One was the security of Pakistan’s nuclear arsenal. The second was the terrorist threat posed by Al Qaeda “and its affiliates.” Neither problem really existed in Afghanistan; they resided over the border, in Pakistan. After 2002, Al Qaeda’s most lethal operators largely fled to Pakistan. Mr. Obama’s strategists nonetheless rationalized their escalation on the grounds that if Afghanistan fell into chaos, Al Qaeda would return — a plausible fear but an indirect and even speculative reason to send American men and women to war.
Our course's first of six causes of noir culture is "the generalization of war."  Was the Obama Administration's strategy an example of this?

From the same article:
In effect, Pakistan’s strategy of nuclear deterrence, conceived to keep India’s military at bay, has also deterred the United States. The United States has so feared the risks of violent disarray in Pakistan that it has tolerated interference by Inter-Services Intelligence in Afghanistan since 2001 that it otherwise would most likely not have accepted.
Does this suggest that the credible threat of force works to protect a weaker power where negotiations would not?  Could Pakistan have done something less noir in dealing with the U.S?  Does U.S. foreign policy only (or mostly) respect threats of force? Lots of questions!

The other piece is called "Is Our Democracy Wobbly?" (the online title is different).  It claims that democracy depends on "two basic norms," "mutual toleration and "forbearance."  It says that "democratic norms are vulnerable to polarization," and when that happens,
Parties come to view each other not as legitimate rivals but as dangerous enemies. Losing ceases to be an accepted part of the political process and instead becomes a catastrophe. When that happens, politicians are tempted to abandon forbearance and win at any cost. If we believe our opponents are dangerous, should we not use any means necessary to stop them?

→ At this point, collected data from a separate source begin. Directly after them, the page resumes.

(* ===== verification/BTree.v ===== *)
(** * Ordered maps

    The model of [alloc::collections::BTreeMap<u64, V>] used by the page cache: the
    entries in increasing order of their keys, which is the order every iterator
    of the map visits them in.  [bset] writes or removes one entry; [range] is the
    iterator [range(lo..)].  The laws are those of a finite map, and [tally], the
    sum of a weight over the entries, changes by the entry that changes. *)
From S2P Require Import Prelude.
#[local] Open Scope Z_scope.

Section btree.
Context {V : Type}.
Implicit Types (l : list (Z * V)) (k : Z) (o : option V).

Fixpoint bget k l : option V :=
  match l with
  | [] => None
  | (k', v) :: l => if k =? k' then Some v else if k <? k' then None else bget k l
  end.

(** [insert(k, v)] is [bset k (Some v)]; [remove(&k)] is [bset k None]. *)
Fixpoint bset k o l : list (Z * V) :=
  match l with
  | [] => match o with Some v => [(k, v)] | None => [] end
  | (k', v') :: l' =>
      if k =? k' then match o with Some v => (k, v) :: l' | None => l' end
      else if k <? k' then match o with Some v => (k, v) :: l | None => l end
      else (k', v') :: bset k o l'
  end.

Definition range (lo : Z) l : list (Z * V) := List.filter (fun e => lo <=? e.1) l.

(** Keys are strictly increasing. *)
Fixpoint sorted l : Prop :=
  match l with
  | [] => True
  | (k, _) :: l => Forall (fun e => k < e.1) l /\ sorted l
  end.

Fixpoint tally (f : V -> Z) l : Z :=
  match l with [] => 0 | (_, v) :: l => f v + tally f l end.

Definition opt (f : V -> Z) o : Z := match o with Some v => f v | None => 0 end.

Lemma bget_below k l : Forall (fun e => k < e.1) l -> bget k l = None.
Proof.
  destruct l as [|[k' v] l]; [done|]. intros [Hk _]%Forall_cons. cbn in *.
  by rewrite (proj2 (Z.eqb_neq k k')), (proj2 (Z.ltb_lt k k')) by lia.
Qed.

Lemma sorted_tail e l : sorted (e :: l) -> sorted l.
Proof. destruct e. by intros []. Qed.

Lemma bget_elem l k v : sorted l -> bget k l = Some v <-> (k, v) ∈ l.
Proof.
  induction l as [|[k' v'] l IH]; intros HS; [cbn; by rewrite elem_of_nil|]. destruct HS as [HF HS]. cbn. rewrite elem_of_cons, <- (IH HS).
  destruct (Z.eqb_spec k k') as [->|Hne]; [|destruct (Z.ltb_spec k k')].
  - rewrite (bget_below k' l HF). naive_solver.
  - rewrite bget_below; [naive_solver|]. eapply Forall_impl; [exact HF|]. cbn. lia.
  - naive_solver.
Qed.

Lemma bset_bound k o l m : m < k -> Forall (fun e => m < e.1) l -> Forall (fun e => m < e.1) (bset k o l).
Proof.
  intros Hm. induction l as [|[k' v'] l IH]; intros HF; cbn.
  - destruct o; [by constructor|done].
  - apply Forall_cons in HF as [H1 H2]. destruct (k =? k'), (k <? k'), o; rewrite ?Forall_cons; auto.
Qed.

Lemma bset_sorted k o l : sorted l -> sorted (bset k o l).
Proof.
  induction l as [|[k' v'] l IH]; intros HS; [by destruct o|]. destruct HS as [HF HS]. cbn.
  destruct (Z.eqb_spec k k') as [->|Hne]; [by destruct o|]. destruct (Z.ltb_spec k k').
  - destruct o; [|done]. split; [|done]. constructor; [done|]. eapply Forall_impl; [exact HF|]. cbn. lia.
  - split; [|auto]. apply bset_bound; [lia|done].
Qed.

Lemma bget_bset k o l k' : sorted l -> bget k' (bset k o l) = if decide (k' = k) then o else bget k' l.
Proof.
  induction l as [|[k1 v1] l IH]; intros HS.
  - cbn. destruct o as [v|]; cbn; [|by case_decide]. case_decide as E; [subst; by rewrite Z.eqb_refl|]. rewrite (proj2 (Z.eqb_neq k' k)) by done. by destruct (k' <? k).
  - destruct HS as [HF HS]. cbn [bset]. destruct (Z.eqb_spec k k1) as [->|Hne]; [|destruct (Z.ltb_spec k k1) as [Hlt|Hge]].
    + destruct o as [v|]; cbn [bget]; case_decide as E; [subst; by rewrite Z.eqb_refl|by rewrite (proj2 (Z.eqb_neq k' k1))| |].
      * subst. by apply bget_below.
      * rewrite (proj2 (Z.eqb_neq k' k1)) by done. destruct (Z.ltb_spec k' k1); [|done]. apply bget_below. eapply Forall_impl; [exact HF|]. cbn. lia.
    + destruct o as [v|]; cbn [bget].
      * case_decide as E; [subst; by rewrite Z.eqb_refl|]. rewrite (proj2 (Z.eqb_neq k' k)) by done.
        destruct (Z.ltb_spec k' k); [|done]. by rewrite (proj2 (Z.eqb_neq k' k1)), (proj2 (Z.ltb_lt k' k1)) by lia.
      * case_decide as E; [subst k'|done]. by rewrite (proj2 (Z.eqb_neq k k1)), (proj2 (Z.ltb_lt k k1)) by lia.
    + cbn [bget]. rewrite (IH HS). case_decide as E; [subst k'|done]. by rewrite (proj2 (Z.eqb_neq k k1)), (proj2 (Z.ltb_ge k k1)) by lia.
Qed.

Lemma tally_bset f k o l : sorted l -> tally f (bset k o l) = tally f l - opt f (bget k l) + opt f o.
Proof.
  induction l as [|[k1 v1] l IH]; intros HS; [destruct o; cbn; lia|]. destruct HS as [HF HS]. cbn.
  destruct (Z.eqb_spec k k1) as [->|Hne]; [destruct o; cbn; lia|]. destruct (Z.ltb_spec k k1); [destruct o; cbn; lia|].
  cbn. rewrite (IH HS). lia.
Qed.

Lemma tally_ge f l : (forall v, 0 <= f v) -> 0 <= tally f l.
Proof. intros Hf. induction l as [|[k v] l IH]; cbn; [lia|]. specialize (Hf v). lia. Qed.

Lemma tally_le_entry f l k v : (forall v, 0 <= f v) -> bget k l = Some v -> f v <= tally f l.
Proof.
  intros Hf. induction l as [|[k1 v1] l IH]; [done|]. cbn. pose proof (tally_ge f l Hf). pose proof (Hf v1).
  destruct (k =? k1); [intros [= ->]; lia|]. destruct (k <? k1); [done|]. intros Hg. specialize (IH Hg). lia.
Qed.

Lemma tally_zero f l : (forall v, 0 <= f v) -> sorted l -> tally f l = 0 <-> forall k v, bget k l = Some v -> f v = 0.
Proof.
  intros Hf HS. split.
  - intros H0 k v Hg. pose proof (tally_le_entry f l k v Hf Hg). specialize (Hf v). lia.
  - induction l as [|[k1 v1] l IH]; intros Hall; [done|]. cbn. rewrite IH; [|apply HS|].
    + rewrite (Hall k1 v1); [done|]. cbn. by rewrite Z.eqb_refl.
    + intros k v Hg. apply (Hall k). apply bget_elem; [done|]. right. apply bget_elem; [apply HS|done].
Qed.

Lemma range_entry lo l e : e ∈ range lo l <-> e ∈ l /\ lo <= e.1.
Proof. unfold range. rewrite list_elem_of_In, filter_In, <- list_elem_of_In, Z.leb_le. done. Qed.

Lemma sorted_filter (g : Z * V -> bool) l : sorted l -> sorted (List.filter g l).
Proof.
  induction l as [|[k v] l IH]; [done|]. intros [HF HS]. cbn. destruct (g (k, v)); [|auto]. split; [|auto].
  apply Forall_forall. intros e [He _]%list_elem_of_In%filter_In. rewrite Forall_forall in HF. by apply HF, list_elem_of_In.
Qed.

Lemma range_sorted lo l : sorted l -> sorted (range lo l).
Proof. apply sorted_filter. Qed.

Lemma sorted_keys_nodup l : sorted l -> NoDup l.*1.
Proof.
  induction l as [|[k v] l IH]; intros HS; [constructor|]. destruct HS as [HF HS]. cbn. constructor; [|auto].
  intros ((k' & v') & -> & He)%list_elem_of_fmap. rewrite Forall_forall in HF. specialize (HF _ He). cbn in HF. lia.
Qed.

End btree.

Lemma bset_bset {V} k (o o' : option V) l : sorted l -> bset k o (bset k o' l) = bset k o l.
Proof.
  induction l as [|[k1 v1] l IH]; intros HS.
  - destruct o'; cbn; [|done]. by rewrite Z.eqb_refl.
  - destruct HS as [HF HS]. cbn [bset]. destruct (Z.eqb_spec k k1) as [->|Hne].
    + destruct o' as [v'|]; cbn; [by rewrite Z.eqb_refl|]. destruct l as [|[k2 v2] l]; [done|]. apply Forall_cons in HF as [HF _]. cbn in *.
      by rewrite (proj2 (Z.eqb_neq k1 k2)), (proj2 (Z.ltb_lt k1 k2)) by lia.
    + destruct (Z.ltb_spec k k1).
      * destruct o' as [v'|]; cbn; [by rewrite Z.eqb_refl|]. by rewrite (proj2 (Z.eqb_neq k k1)), (proj2 (Z.ltb_lt k k1)) by lia.
      * cbn [bset]. rewrite (proj2 (Z.eqb_neq k k1)), (proj2 (Z.ltb_ge k k1)) by lia. f_equal. auto.
Qed.

(** Two maps with the same entries are the same list. *)
Lemma sorted_ext {V} (l l' : list (Z * V)) : sorted l -> sorted l' -> (forall k, bget k l = bget k l') -> l = l'.
Proof.
  revert l'. induction l as [|[k v] l IH]; intros l' HS HS' Heq.
  - destruct l' as [|[k' v'] l']; [done|]. specialize (Heq k'). cbn in Heq. by rewrite Z.eqb_refl in Heq.
  - destruct l' as [|[k' v'] l']; [specialize (Heq k); cbn in Heq; by rewrite Z.eqb_refl in Heq|]. destruct HS as [HF HS], HS' as [HF' HS'].
    assert (k = k') as <-.
    { pose proof (Heq k) as H1. pose proof (Heq k') as H2. cbn in H1, H2. rewrite Z.eqb_refl in H1, H2.
      destruct (Z.lt_trichotomy k k') as [Hl|[|Hl]]; [|done|].
      - by rewrite (proj2 (Z.eqb_neq k k')), (proj2 (Z.ltb_lt k k')) in H1 by lia.
      - by rewrite (proj2 (Z.eqb_neq k' k)), (proj2 (Z.ltb_lt k' k)) in H2 by lia. }
    assert (v = v') as <- by (specialize (Heq k); cbn in Heq; rewrite Z.eqb_refl in Heq; by injection Heq). f_equal. apply IH; [done|done|].
    intros j. specialize (Heq j). cbn in Heq. destruct (Z.eqb_spec j k) as [Ej|]; [rewrite Ej; by rewrite !bget_below|].
    destruct (Z.ltb_spec j k); [|done]. rewrite !bget_below; [done| |]; (eapply Forall_impl; [eassumption|]); cbn; lia.
Qed.

Lemma bset_id {V} k (o : option V) l : sorted l -> bget k l = o -> bset k o l = l.
Proof.
  intros HS Ho. apply sorted_ext; [by apply bset_sorted|done|]. intros j. rewrite bget_bset by done. case_decide; [by subst|done].
Qed.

This is how democracy died in Chile. Before the 1973 coup, Chile was Latin America’s oldest democracy, buttressed by vibrant democratic norms, including a well-established “culture of compromise.” Chileans liked to say that there was no political disagreement that could not be settled over a bottle of Chilean cabernet. But beginning in the 1960s, Chile’s culture of compromise was shattered by Cold War polarization. 
We'll talk about Afghanistan later in the course (as a thought experiment on whether detection can replace invasion), so think a bit about what is going on there (two major mass slaughters of civilians in the past week) and why.  And bear in mind the question of US democracy as we get into Chandler's The Long Goodbye, which doesn't think too much of it.